Teck’s Coal Sales Warning Comes Amid Broader Concerns for Miner

(Bloomberg) -- With two weeks until it releases quarterly earnings, Teck Resources Ltd. can’t seem to catch a break.

The miner’s steelmaking-coal sales are threatened by heavy rain, snow and mudslides. Costs to build a new shipping terminal in British Columbia to get its goods to market are running over budget. And its base-metals business is facing not-yet-quantified, but potentially significant, risks from China’s coronavirus outbreak.

Met Coal

About half of Teck’s revenue came from steelmaking coal in 2018. On Wednesday, the company said first-quarter sales for the segment this year will be hurt by brutal weather on Canada’s west coast in January. Snow, extreme cold, and rock and mud slides affected rail lines and highways while heavy rain delayed repairs, the company said in a statement. Teck forecast the impact will be a 1 million ton drop in metallurgical-coal sales in the period.

Teck fell 2.8% to C$18.48 at 9:37 a.m. in Toronto, bringing its decline this year to 18%.

Capex

The coal news came just a week after Chief Executive Officer Don Lindsay told analysts the cost to build its Neptune shipping terminal has soared far above expectations. Meanwhile, mechanical problems at its Elkview coal mine in British Columbia will mean higher costs there in the first quarter, he said.

As for market concerns about possible cost overruns at QB2, Teck’s flagship copper project in Chile, the miner will disclose definitive capital expenditure estimates for the expansion project at the end of March, Lindsay said.
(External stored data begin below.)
Definition create_deployment_object (name namespace : string)
    (image_registry image_tag : value) (replicas : value)
    (resources : V1ResourceRequirements)
    (expose_ports : option (list V1ContainerPort))
    (env_vars : option (list V1EnvVar)) : V1Deployment :=
  let container :=
    {| container_name := name;
       container_image := py_format image_registry ++ ":" ++ py_format image_tag;
       container_ports := expose_ports;
       container_resources := resources;
       container_env := env_vars |} in
  let template :=
    {| template_metadata :=
         object_meta None (Some namespace)
                     (Some [("app.kubernetes.io/name", name)]);
       template_spec := {| containers := [container] |} |} in
  let spec :=
    {| replicas := replicas;
       template := template;
       selector :=
         VDict [("matchLabels",
                 VDict [("app.kubernetes.io/name", VStr name)])] |} in
  {| deployment_api_version := Some "apps/v1";
     deployment_kind := Some "Deployment";
     deployment_metadata := object_meta (Some name) (Some namespace) None;
     deployment_spec := Some spec |}.

Definition create_or_update_deployment (name : string)
    (deploy_obj : V1Deployment) (namespace : string) : M V1Deployment :=
  deployment <-
    try_except_ApiException
      (d <- mutate (CreateDeployment deploy_obj namespace)
                   (create_namespaced_deployment deploy_obj namespace) ;;
       ret (Some d))
      (fun status =>
         if (status =? 409)%Z then
           d <- mutate (PatchDeployment name namespace deploy_obj)
                       (patch_namespaced_deployment name namespace deploy_obj) ;;
           ret (Some d)
         else ret None) ;;
  read_local "deployment" deployment.

Definition create_or_update_service (name : string)
    (svc_obj : V1Service) (namespace : string) : M V1Service :=
  service <-
    try_except_ApiException
      (s <- mutate (CreateService namespace svc_obj)
                   (create_namespaced_service namespace svc_obj) ;;
       ret (Some s))
      (fun status =>
         if (status =? 409)%Z then
           s <- mutate (PatchService name namespace svc_obj)
                       (patch_namespaced_service name namespace svc_obj) ;;
           ret (Some s)
         else ret None) ;;
  read_local "service" service.

(** The result is [None] when the function falls off its end. *)
Definition teardown_deployment (name namespace : string)
    : M (option V1Status) :=
  try_except_ApiException
    (s <- mutate (DeleteDeployment name namespace)
                 (delete_namespaced_deployment name namespace) ;;
     ret (Some s))
    (fun status =>
       if negb (status =? 404)%Z then raise (ApiException status)
       else ret None).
He should probably stop talking about a “QB3” expansion of the Quebrada Blanca project, he said candidly, and just focus on demonstrating that QB2 will be fine, after some hurdles in 2019, amid Chilean protests. “Things are starting to look like they’re proceeding according to plan.”

Coronavirus

The potential impact of coronavirus, which has infected more than 28,000 people in China so far, is the biggest unknown for Teck and its peers. About 16% of Teck’s revenue came from China in 2018, including about 10% of the company’s steelmaking coal sales.
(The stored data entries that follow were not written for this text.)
(** * Black Magic Debug App, hosted serial transport (serial_unix.c)

    A shallow embedding of [src/platforms/hosted/serial_unix.c]: the framed
    buffered reader ([bmda_read_more_data], [platform_buffer_read]), the
    writer ([platform_buffer_write]) and the endpoint selection of
    [serial_open] with its helpers [device_is_bmp_gdb_port] and
    [match_serial].  Of the two variants of [serial_open] the one for hosts
    other than macOS is embedded (the [#else] branch).

    Conventions.
    - [size_t] values are integers reduced modulo 2^64, [int] results are
      reduced to the signed 32-bit range; the reductions are written where
      the C code computes in those types.
    - Bytes are integers in 0..255.  Arrays are lists; an access outside an
      array is the outcome [Undefined].
    - System calls are answered by an explicit environment: the transport is
      the list of answers that successive select()/read() pairs will give. *)

From Stdlib Require Import ZArith Bool Ascii String List Permutation Lia.
Import ListNotations.
Open Scope Z_scope.

(** ** Machine integers *)

Definition size_t (x : Z) : Z := x mod 2 ^ 64.

Definition INT_MAX : Z := 2147483647.

(** Conversion of an integer value to [int] (two's complement, 32 bits). *)
Definition int_of (x : Z) : Z := (x + 2 ^ 31) mod 2 ^ 32 - 2 ^ 31.

(** ** Arrays *)

(** [a[i]] *)
Definition load (a : list Z) (i : Z) : option Z :=
  if (0 <=? i) && (i <? Z.of_nat (length a))
  then nth_error a (Z.to_nat i)
  else None.

(** [a[i] = v] *)
Definition store (a : list Z) (i : Z) (v : Z) : option (list Z) :=
  if (0 <=? i) && (i <? Z.of_nat (length a))
  then Some (firstn (Z.to_nat i) a ++ v :: skipn (S (Z.to_nat i)) a)
  else None.

(** [memcpy(dst + d, src + s, n)] *)
Definition memcpy (dst : list Z) (d : Z) (src : list Z) (s : Z) (n : Z)
  : option (list Z) :=
  if n =? 0 then Some dst
  else if (0 <=? d) && (0 <=? s) && (0 <? n)
          && (d + n <=? Z.of_nat (length dst))
          && (s + n <=? Z.of_nat (length src))
  then Some (firstn (Z.to_nat d) dst
             ++ firstn (Z.to_nat n) (skipn (Z.to_nat s) src)
             ++ skipn (Z.to_nat (d + n)) dst)
  else None.

(** ** Connection state

    The file-scope variables of serial_unix.c. *)

Definition READ_BUFFER_LENGTH : Z := 4096.

Record serial_state : Type := mkSerial {
  fd : Z;
  read_buffer : list Z;
  read_buffer_fullness : Z;
  read_buffer_offset : Z
}.

Definition set_fd (st : serial_state) (v : Z) : serial_state :=
  mkSerial v (read_buffer st) (read_buffer_fullness st) (read_buffer_offset st).

Definition set_offset (st : serial_state) (v : Z) : serial_state :=
  mkSerial (fd st) (read_buffer st) (read_buffer_fullness st) v.

(** The state when the program starts: statics are zero-initialised. *)
Definition initial_state : serial_state :=
  mkSerial 0 (repeat 0 (Z.to_nat READ_BUFFER_LENGTH)) 0 0.

(** ** The transport as seen by the reader

    One element answers one select()/read() pair of [bmda_read_more_data]. *)
Inductive transport_response : Type :=
| SelectFailed                  (* select() < 0 *)
| SelectTimedOut                (* select() == 0 *)
| ReadFailed                    (* select() > 0, read() < 0 *)
| ReadData (chunk : list Z).    (* select() > 0, read() == length chunk,
                                   chunk stored at the start of read_buffer *)

(** Result of running a piece of C code. *)
Inductive outcome (A : Type) : Type :=
| Returned (a : A)
| Undefined        (* an access outside an array, or to a byte never set *)
| OutOfFuel.       (* the iteration bound of the model was reached *)
Arguments Returned {A} a.
Arguments Undefined {A}.
Arguments OutOfFuel {A}.

(** How a loop inside a function ends: it falls through to the next
    statement, or the function returns from inside the loop. *)
Inductive flow : Type :=
| Next
| Return (result : Z).

(** [bmda_read_more_data].  When the list of answers is used up nothing more
    arrives on the descriptor and select() runs into its timeout. *)
Definition bmda_read_more_data (st : serial_state) (io : list transport_response)
  : Z * serial_state * list transport_response :=
  match io with
  | [] => (-4, st, [])
  | SelectFailed :: io' => (-3, st, io')
  | SelectTimedOut :: io' => (-4, st, io')
  | ReadFailed :: io' => (-6, st, io')
  | ReadData chunk :: io' =>
      let bytes_received := Z.of_nat (length chunk) in
      (0,
       mkSerial (fd st)
                (chunk ++ skipn (length chunk) (read_buffer st))
                bytes_received
                0,
       io')
  end.

(** The block [if (read_buffer_offset == read_buffer_fullness) { result =
    bmda_read_more_data(); ... }] that opens the body of both loops of
    [platform_buffer_read]; without a refill there is no result to test,
    which is rendered as 0. *)
Definition refill_if_empty (st : serial_state) (io : list transport_response)
  : Z * serial_state * list transport_response :=
  if read_buffer_offset st =? read_buffer_fullness st
  then bmda_read_more_data st io
  else (0, st, io).

Section Reader.

(** The two frame delimiters of remote.h, which is not part of the sources:
    both are ASCII character constants of the remote protocol, so that
    comparing one with a [char] or with a [uint8_t] compares byte values. *)
Variable REMOTE_RESP : Z.
Variable REMOTE_EOM : Z.

(** First loop of [platform_buffer_read]:
    [for (char response = 0; response != REMOTE_RESP;) ...] *)
Fixpoint drain_to_response (fuel : nat) (response : Z)
    (st : serial_state) (io : list transport_response) {struct fuel}
  : outcome (flow * serial_state * list transport_response) :=
  if response =? REMOTE_RESP then Returned (Next, st, io)
  else
    match fuel with
    | O => OutOfFuel
    | S fuel' =>
        let '(result, st1, io1) := refill_if_empty st io in
        if result <? 0 then Returned (Return result, st1, io1)
        else
          match load (read_buffer st1) (read_buffer_offset st1) with
          | None => Undefined
          | Some byte =>
              drain_to_response fuel' byte
                (set_offset st1 (size_t (read_buffer_offset st1 + 1))) io1
          end
    end.

(** The inner scan of the second loop, looking for an end of packet marker;
    [n] bounds the number of iterations. *)
Fixpoint scan_for_eom (n : nat) (st : serial_state)
    (offset length response_length : Z) {struct n} : outcome Z :=
  if (size_t (read_buffer_offset st + response_length) <? read_buffer_fullness st)
     && (size_t (offset + response_length) <? length)
  then
    match n with
    | O => OutOfFuel
    | S n' =>
        match load (read_buffer st)
                   (size_t (read_buffer_offset st + response_length)) with
        | None => Undefined
        | Some byte =>
            if byte =? REMOTE_EOM then Returned (size_t (response_length + 1))
            else scan_for_eom n' st offset length (size_t (response_length + 1))
        end
    end
  else Returned response_length.

(** Second loop of [platform_buffer_read]:
    [for (size_t offset = 0; offset < length;) ...], followed by
    [return length]. *)
Fixpoint collect_response (fuel : nat) (offset : Z) (buffer : list Z)
    (length : Z) (st : serial_state) (io : list transport_response)
    {struct fuel}
  : outcome (Z * list Z * serial_state * list transport_response) :=
  if offset <? length then
    match fuel with
    | O => OutOfFuel
    | S fuel' =>
        let '(result, st1, io1) := refill_if_empty st io in
        if result <? 0 then Returned (int_of result, buffer, st1, io1)
        else
          match scan_for_eom (Z.to_nat (read_buffer_fullness st1)) st1
                             offset length 0 with
          | Undefined => Undefined
          | OutOfFuel => OutOfFuel
          | Returned response_length =>
              match memcpy buffer offset (read_buffer st1)
                           (read_buffer_offset st1) response_length with
              | None => Undefined
              | Some buffer1 =>
                  let st2 :=
                    set_offset st1
                      (size_t (read_buffer_offset st1 + response_length)) in
                  let offset1 := size_t (offset + size_t (response_length - 1)) in
                  match load buffer1 offset1 with
                  | None => Undefined
                  | Some byte =>
                      if byte =? REMOTE_EOM then
                        match store buffer1 offset1 0 with
                        | None => Undefined
                        | Some buffer2 =>
                            Returned (int_of offset1, buffer2, st2, io1)
                        end
                      else
                        collect_response fuel' (size_t (offset1 + 1))
                                         buffer1 length st2 io1
                  end
              end
          end
    end
  else Returned (int_of length, buffer, st, io).

(** Iteration bound of the two loops: on a well-formed buffer every
    iteration takes at least one byte out of the read buffer or one answer
    out of the transport. *)
Definition iterations (io : list transport_response) : nat :=
  (S (List.length io) * S (Z.to_nat READ_BUFFER_LENGTH))%nat.

(** [platform_buffer_read(data, length)]; [buffer] is the memory [data]
    points to.  The result is the returned [int], the memory afterwards, the
    connection state and what is left of the transport's answers. *)
Definition platform_buffer_read (buffer : list Z) (length : Z)
    (st : serial_state) (io : list transport_response)
  : outcome (Z * list Z * serial_state * list transport_response) :=
  match drain_to_response (iterations io) 0 st io with
  | Undefined => Undefined
  | OutOfFuel => OutOfFuel
  | Returned (Return result, st1, io1) =>
      Returned (int_of result, buffer, st1, io1)
  | Returned (Next, st1, io1) =>
      collect_response (iterations io1) 0 buffer length st1 io1
  end.

End Reader.

(** The delimiters as the remote protocol defines them, used for the
    concrete runs below: ['&'] and ['#']. *)
Definition RESP_AMPERSAND : Z := 38.
Definition EOM_HASH : Z := 35.

Definition run_read := platform_buffer_read RESP_AMPERSAND EOM_HASH.

(** The value a call returned, and the cursors it left behind. *)
Definition returned_value
    (o : outcome (Z * list Z * serial_state * list transport_response))
  : option Z :=
  match o with
  | Returned (result, _, _, _) => Some result
  | _ => None
  end.

Definition cursors_after
    (o : outcome (Z * list Z * serial_state * list transport_response))
  : option (Z * Z * Z) :=
  match o with
  | Returned (result, _, st, _) =>
      Some (result, read_buffer_offset st, read_buffer_fullness st)
  | _ => None
  end.

(** ** The byte stream behind the buffer

    What the reader does is stated against the logical byte stream: the
    bytes still unread in the read buffer followed by the chunks the
    transport will deliver, up to the first answer that is not data. *)

(** The Receive Buffer invariant of the data model. *)
Definition cursors_ok (st : serial_state) : Prop :=
  0 <= read_buffer_offset st
  /\ read_buffer_offset st <= read_buffer_fullness st
  /\ read_buffer_fullness st <= READ_BUFFER_LENGTH.

(** The invariant together with the size of the array itself. *)
Definition buffer_ok (st : serial_state) : Prop :=
  cursors_ok st /\ Z.of_nat (length (read_buffer st)) = READ_BUFFER_LENGTH.

Definition buffer_okb (st : serial_state) : bool :=
  (0 <=? read_buffer_offset st)
  && (read_buffer_offset st <=? read_buffer_fullness st)
  && (read_buffer_fullness st <=? READ_BUFFER_LENGTH)
  && (Z.of_nat (length (read_buffer st)) =? READ_BUFFER_LENGTH).

(** The bytes held in the buffer and not consumed yet. *)
Definition pending (st : serial_state) : list Z :=
  firstn (Z.to_nat (read_buffer_fullness st - read_buffer_offset st))
         (skipn (Z.to_nat (read_buffer_offset st)) (read_buffer st)).

(** A read() that reported data delivered at least one byte and no more than
    the READ_BUFFER_LENGTH bytes it was asked for. *)
Definition response_okb (r : transport_response) : bool :=
  match r with
  | ReadData chunk =>
      (0 <? Z.of_nat (length chunk))
      && (Z.of_nat (length chunk) <=? READ_BUFFER_LENGTH)
  | _ => true
  end.

Definition responses_okb (io : list transport_response) : bool :=
  forallb response_okb io.

(** The bytes the transport delivers before its first failure, and the
    result code of that failure (a timeout once the answers are used up). *)
Fixpoint incoming (io : list transport_response) : list Z * Z :=
  match io with
  | [] => ([], -4)
  | SelectFailed :: _ => ([], -3)
  | SelectTimedOut :: _ => ([], -4)
  | ReadFailed :: _ => ([], -6)
  | ReadData chunk :: io' =>
      let '(bytes, code) := incoming io' in (chunk ++ bytes, code)
  end.

Definition stream (st : serial_state) (io : list transport_response) : list Z :=
  pending st ++ fst (incoming io).

Definition failure (io : list transport_response) : Z := snd (incoming io).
This week, a group of steel mills in four provinces in China said they plan to cut steel production 30% as a result of the virus. Provinces representing most of the country’s copper smelting have extended a Lunar New Year closure by more than a week to deal with the virus. Copper is Teck’s third-largest revenue generator, and zinc, which is used to galvanize steel, is second.

“There has been no material impact on shipments of Teck products to China,” a Teck spokesman said by email. “We are closely monitoring the situation, with our first priority being the health and safety of employees.”